Previous research has demonstrated associations between altered cortisol levels and the outcomes of PTB and decreased birthweight [21,22,23,24,25, 28, 35]. The current study showed a trend toward significantly lower pCort levels within the MVU group as compared with those with inflammatory placental pathology or no pathology. It has been well described that MVU pathology is associated with chronic maternal-fetal stress, which clinically, manifests as preeclampsia, fetal growth restriction, and preterm birth [11, 12, 27, 36]. In their case-control study of 142 maternal-fetal dyads, Su et al. (2015) demonstrated that infants of mothers with higher amounts of stress during pregnancy exhibited significantly lower plasma cortisol levels, birthweight, and head circumferences. They reasoned that lower levels of cortisol were the result of chronic stimulation of the HPA axis, adrenal hyporesponsivity, and downregulation of adrenal cortisol receptors [22]. Although there existed only a trend-level significant difference in sCort levels between histopathology groups, sCort correlated significantly with decreased BWP among neonates within the MVU group. This is consistent with results from a large metaanalysis performed by Cherak et al. (2018), which demonstrated that for every unit increase in sCort, fetal birthweight decreased by 2.3 g [26]. The fact that this correlation existed within the MVU group and not the inflammatory group supports the concept of MVU histopathology as a result of chronic fetomaternal stress, and underscores the importance of placental pathology in the search for causes of preterm birth and fetal growth restriction.

Strengths and Weaknesses

Any patient experiencing preterm complications warranting treatment with BMZ is likely to have some degree of underlying abnormal placental pathology.
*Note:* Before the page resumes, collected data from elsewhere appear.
(** * The clan site backend (server.py): document store, auth gate, routes

    A shallow embedding of the request handlers of [server.py].  The
    handlers are Python coroutines that talk to a MongoDB database through
    [motor]; here a handler is a function from the database state to an
    outcome and a new database state.  Documents are schema-free
    dictionaries, so they are finite maps from field names to values.

    The routes are those registered on [api_router]; the chat relay, which
    only forwards a message to an external LLM, and the CORS and logging
    setup are left out.

    What the code obtains from its libraries and its environment is kept
    apart from the code itself:
    - the environment variables are a record [Environment];
    - PyJWT, [datetime] and pydantic's coercions are interfaces (classes)
      whose operations the handlers call;
    - the results of [uuid.uuid4()] and [datetime.now(timezone.utc)] during
      one request are given by a record [Entropy]. *)

From Stdlib Require Import Ascii.
From stdpp Require Import gmap strings list sorting.

Open Scope Z_scope.

(** ** Values and documents *)

(** The values that occur in the documents of this program: JSON scalars,
    datetimes (seconds since the epoch) and the store's ObjectId. *)
Inductive value : Type :=
  | VNull
  | VBool (b : bool)
  | VInt (z : Z)
  | VStr (s : string)
  | VDate (t : Z)
  | VOid (n : N).

#[global] Instance value_eq_dec : EqDecision value.
Proof. solve_decision. Defined.

Abbreviation doc := (gmap string value).

(** Python exceptions the handlers raise or let escape. *)
Inductive exn : Type :=
  | HTTPException (status_code : Z) (detail : string)
  | ValidationError
  | ValueError
  | TypeError.

Inductive result (A : Type) : Type :=
  | Ok (a : A)
  | Raise (e : exn).
Arguments Ok {A} a.
Arguments Raise {A} e.

Definition HTTP_401_UNAUTHORIZED : Z := 401.

(** ** The document store *)

Inductive collection : Type := Leaders | Wars | Gallery | Testimonials.

(** [db.leaders], [db.wars], [db.gallery], [db.testimonials]: each
    collection is the list of its documents in insertion order.
    [next_oid] is the source of fresh [_id] values. *)
Record DB : Type := mkDB {
  leaders : list doc;
  wars : list doc;
  gallery : list doc;
  testimonials : list doc;
  next_oid : N
}.

Definition empty_db : DB := mkDB [] [] [] [] 0%N.

Definition get_coll (c : collection) (db : DB) : list doc :=
  match c with
  | Leaders => leaders db
  | Wars => wars db
  | Gallery => gallery db
  | Testimonials => testimonials db
  end.

Definition set_coll (c : collection) (l : list doc) (db : DB) : DB :=
  match c with
  | Leaders => mkDB l (wars db) (gallery db) (testimonials db) (next_oid db)
  | Wars => mkDB (leaders db) l (gallery db) (testimonials db) (next_oid db)
  | Gallery => mkDB (leaders db) (wars db) l (testimonials db) (next_oid db)
  | Testimonials => mkDB (leaders db) (wars db) (gallery db) l (next_oid db)
  end.

(** Handlers run against the store and may raise: a state monad with
    exceptions.  A raised exception keeps the writes made before it. *)
Definition Handler (A : Type) : Type := DB → result A * DB.

Definition ret {A} (a : A) : Handler A := λ db, (Ok a, db).
Definition raise {A} (e : exn) : Handler A := λ db, (Raise e, db).
Definition bind {A B} (m : Handler A) (k : A → Handler B) : Handler B :=
  λ db, match m db with
        | (Ok a, db') => k a db'
        | (Raise e, db') => (Raise e, db')
        end.

Notation "'let!' x ':=' m 'in' k" := (bind m (λ x, k))
  (at level 10, x name, m at level 100, k at level 200, only parsing).

Module Mongo.

(** A query document [{k1: v1, ...}] selects the documents whose fields
    equal the given values. *)
Definition matches (query : doc) (d : doc) : bool :=
  bool_decide (map_Forall (λ k v, d !! k = Some v) query).

(** The projection [{"_id": 0}]. *)
Definition project_no_id (d : doc) : doc := delete "_id" d.

(** BSON comparison order across types: null (and a missing field),
    numbers, strings, ObjectId, booleans, dates. *)
Definition type_rank (v : value) : nat :=
  match v with
  | VNull => 0
  | VInt _ => 1
  | VStr _ => 2
  | VOid _ => 3
  | VBool _ => 4
  | VDate _ => 5
  end%nat.

Definition bson_le (a b : value) : bool :=
  match a, b with
  | VNull, VNull => true
  | VInt x, VInt y => (x <=? y)%Z
  | VStr s, VStr t => String.leb s t
  | VOid m, VOid n => (m <=? n)%N
  | VBool x, VBool y => implb x y
  | VDate s, VDate t => (s <=? t)%Z
  | _, _ => (type_rank a <=? type_rank b)%nat
  end.

Definition sort_key (key : string) (d : doc) : value :=
  default VNull (d !! key).

(** Sort directions [1] and [-1]. *)
Inductive direction : Type := Ascending | Descending.

Definition before (key : string) (dir : direction) : relation doc :=
  λ d1 d2,
    match dir with
    | Ascending => Is_true (bson_le (sort_key key d1) (sort_key key d2))
    | Descending => Is_true (bson_le (sort_key key d2) (sort_key key d1))
    end.

#[global] Instance before_dec key dir d1 d2 : Decision (before key dir d1 d2).
Proof. destruct dir; simpl; apply _. Defined.

(** [db.c.find(query, {"_id": 0}).sort(key, dir).to_list(n)] *)
Definition find_sort_to_list (c : collection) (query : doc)
    (key : string) (dir : direction) (n : nat) : Handler (list doc) :=
  λ db,
    (Ok (take n (project_no_id <$>
           merge_sort (before key dir) (filter (λ d, Is_true (matches query d)) (get_coll c db)))),
     db).

(** [db.c.find_one(query, {"_id": 0})] *)
Definition find_one (c : collection) (query : doc) : Handler (option doc) :=
  λ db,
    (Ok (project_no_id <$> head (filter (λ d, Is_true (matches query d)) (get_coll c db))), db).

(** [db.c.count_documents(query)] *)
Definition count_documents (c : collection) (query : doc) : Handler nat :=
  λ db, (Ok (length (filter (λ d, Is_true (matches query d)) (get_coll c db))), db).

(** The driver gives a document without [_id] a fresh ObjectId. *)
Definition with_oid (n : N) (d : doc) : doc :=
  match d !! "_id" with
  | Some _ => d
  | None => <["_id" := VOid n]> d
  end.

(** [db.c.insert_one(d)] *)
Definition insert_one (c : collection) (d : doc) : Handler unit :=
  λ db,
    (Ok tt,
     set_coll c (get_coll c db ++ [with_oid (next_oid db) d])
       (mkDB (leaders db) (wars db) (gallery db) (testimonials db) (N.succ (next_oid db)))).

(** [db.c.insert_many(ds)] *)
Fixpoint insert_many (c : collection) (ds : list doc) : Handler unit :=
  match ds with
  | [] => ret tt
  | d :: ds' => let! _ := insert_one c d in insert_many c ds'
  end.

(** The update document [{"$set": fields}] applied to one document. *)
Definition apply_set (fields : doc) (d : doc) : doc := fields ∪ d.

(** Rewrite the first document that matches; the count of matches. *)
Fixpoint update_first (query fields : doc) (l : list doc) : nat * list doc :=
  match l with
  | [] => (0%nat, [])
  | d :: l' =>
      if matches query d then (1%nat, apply_set fields d :: l')
      else let '(n, r) := update_first query fields l' in (n, d :: r)
  end.

(** [db.c.update_one(query, {"$set": fields})], giving [matched_count]. *)
Definition update_one (c : collection) (query fields : doc) : Handler nat :=
  λ db,
    let '(n, l) := update_first query fields (get_coll c db) in
    (Ok n, set_coll c l db).

Fixpoint delete_first (query : doc) (l : list doc) : nat * list doc :=
  match l with
  | [] => (0%nat, [])
  | d :: l' =>
      if matches query d then (1%nat, l')
      else let '(n, r) := delete_first query l' in (n, d :: r)
  end.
Furthermore, the effect of BMZ on placental pathology in and of itself is unknown. As evident from our GAB and BWP findings, the group without placental pathology does not represent a control group. A true control group would consist of normal pregnancies without significant preterm complications and without placental pathology. We acknowledge the lack of a true control group in this study as a limitation. Conversely, having each placenta reviewed by two pathologists, including one with subspecialty training in placental pathology increases confidence in the validity of our findings, which we believe to be a major strength of this study. Lastly, although it is unclear if placental histopathology illustrates the cause or the effect in the evolution of PTB and IUGR, our findings indicate that when evaluating the association between biomarkers and birth outcomes, additional insights become apparent within the context of placental histopathology.

Conclusion

Preterm birth remains a common perinatal outcome characterized by complex molecular pathways that continue to elude prevention and treatment. By analyzing the associations between birth outcomes and maternal biomarkers in terms of placental histopathology, our findings suggest that the evaluation of different biomarkers may be unique to the underlying cause of PTB. Future research should continue to explore the subjectivity of placental CRH and cortisol expression, both temporally throughout gestation and in relation to varying clinical conditions and histopathologic findings, as a means of seeking additional biochemical markers of PTB, in order to reduce its incidence.